Evergrande has also made incursions into the increasingly competitive field of electric cars, serving as a key early investor in Faraday Future, a Los Angeles-based EV startup founded in 2014 by Chinese businessman Jia Yueting. The collaboration, which saw Evergrande transfer $854 million to Faraday in 2018, eventually spiraled into controversy as Jia attempted to call off the investment and eventually took legal action against Evergrande.

Moreover, the now Shenzhen-based Evergrande established its own EV firm called Hengchi in 2020, unveiling nine preliminary models at Shanghai’s auto show earlier this year, with deliveries expected to begin in 2022.

Recent Woes

Evergrande has benefited enormously from serendipitous timing, as its early development has coincided with a boom period of sustained urbanization and rapid construction across China.

The past year, however, has been anything but smooth sailing.

More stringent credit standards in the country have encouraged Evergrande to sell projects prior to their completion in order to maintain cashflows, while banks have increasingly questioned the firm’s business practices and become more hesitant to lend to Evergrande.

Adding further hurdles, local market regulators have sought to clamp down on the presales, calling a halt to some of Evergrande’s key projects.

These forces have combined to deliver a significant blow to Evergrande’s reputation and market valuation.
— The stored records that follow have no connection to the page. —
Lemma session_request c method endpoint d h reply :
  keeps_session (APIClient.request c method endpoint d h reply).
Proof.
  intros w.
  pose proof (request_frame c method endpoint d h reply w) as Hframe. cbv zeta in Hframe.
  assert (ls_token (storage (APIClient.request c method endpoint d h reply w).2)
          = ls_token (storage w)) as Htok.
  { destruct (APIClient.limited c (APIClient.getOperationType endpoint) w) eqn:Hlim.
    - now rewrite request_limited by exact Hlim.
    - rewrite request_passed by exact Hlim.
      match goal with |- context [APIClient.serve _ _ _ _ _ _ ?w0] =>
        destruct (serve_cases c method endpoint d h reply w0) as [-> _]
      end.
      cbn [storage set_storage]. rewrite (counted c _ w Hlim). reflexivity. }
  unfold same_session. split; [exact Htok |].
  rewrite Hframe. destruct w. split; reflexivity.
Qed.

Lemma session_handle c writable error context showToUser :
  keeps_session (ErrorHandler.handle c writable error context showToUser).
Proof.
  unfold ErrorHandler.handle, ErrorHandler.log, ErrorHandler.showUserFriendlyError,
    ErrorHandler.reportError, Date_now.
  apply session_bind; [apply session_gets | intros now].
  apply session_bind.
  - apply session_bind.
    + intros w. rewrite run_modify. destruct w. repeat split.
    + intros _. apply session_when. intros w. rewrite run_modify.
      destruct w as [? [? ? ?] ? ? ? ? ? ? ? ? ? ? ? ? ? ? ? ? ? ? ?]. repeat split.
  - intros _. apply session_bind.
    + apply session_when, session_of_page, page_showStatus.
    + intros _. apply session_when, session_send.
Qed.

Lemma session_toggleAuthMode : keeps_session TravelMateApp.toggleAuthMode.
Proof.
  apply session_of_page. unfold TravelMateApp.toggleAuthMode. repeat page_step.
Qed.

Create HintDb session discriminated.

#[local] Hint Resolve session_ret session_throw session_gets session_when session_send
  session_input_value session_request session_handle session_toggleAuthMode : session.

Ltac session_step :=
  first [ solve [auto with session]
        | solve [apply session_of_page; repeat page_step]
        | apply session_when
        | apply session_try_catch; [| intros ?]
        | apply session_bind; [| intros ?] ].

(** A call that finds nothing in the cache and gets no good answer throws;
    a call that is not a [GET] never looks in the cache. *)
Lemma request_fails_on_miss c method endpoint d h reply w :
  fails reply = true ->
  APIClient.cache_hit c method
    (APIClient.cacheKey method (Config.getEndpoint c endpoint) d) (clock w) (cache w) = None ->
  exists e, (APIClient.request c method endpoint d h reply w).1 = inl e.
Proof.
  intros Hfail Hmiss.
  destruct (APIClient.limited c (APIClient.getOperationType endpoint) w) eqn:Hlim.
  - rewrite request_limited by exact Hlim. eauto.
  - rewrite request_passed by exact Hlim.
    match goal with |- context [APIClient.serve _ _ _ _ _ _ ?w0] =>
      set (w1 := w0);
      assert (cache w1 = cache w) as Hc by (subst w1; now destruct w);
      assert (clock w1 = clock w) as Hk by (subst w1; now destruct w);
      destruct (serve_cases c method endpoint d h reply w1) as [_ H]
    end.
    cbv zeta in H. rewrite Hk, Hc, Hmiss in H.
    destruct H as (_ & _ & H). unfold fails in Hfail.
    destruct (outcome reply) as [e | status text [e | v]].
    + destruct H as [_ ->]. eauto.
    + destruct (response_ok status); destruct H as [_ ->]; eauto.
    + destruct (response_ok status); [discriminate |]. destruct H as [_ ->]. eauto.
Qed.

Lemma request_fails c method endpoint d h reply w :
  fails reply = true ->
  APIClient.is_GET method = false ->
  exists e, (APIClient.request c method endpoint d h reply w).1 = inl e.
Proof.
  intros Hfail Hget. apply request_fails_on_miss; [exact Hfail |].
  unfold APIClient.cache_hit. now rewrite Hget.
Qed.

Section SignIn.

Import TravelMateApp.

Variable c : Config.t.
Once the richest person in China, Chairman Xu has seen his personal wealth fall 72% since reaching $34 billion in July of last year, and the company’s share price in the Hong Kong Stock Exchange has plummeted.

In a further sign of the times, Evergrande has seen its credit rating lowered by a host of leading agencies, including the S&P, which on Monday downgraded the company by two positions, from B+ to B-.

Some cases have seen homeowners calling foul on the company for repeated delays to building projects and falling property values. According to reporting from the Financial Times, one disgruntled buyer in Chengdu claimed he had paid over one million yuan for an apartment that Evergrande is now not likely to complete until next summer.

Given the scale of Evergrande’s activities across China, fears of systemic risk to the country’s economy are rising. If current trends continue, it is likely that more substantial public financial support will be necessary to rescue the firm and stop the contagion from causing further repercussions in the wider economy.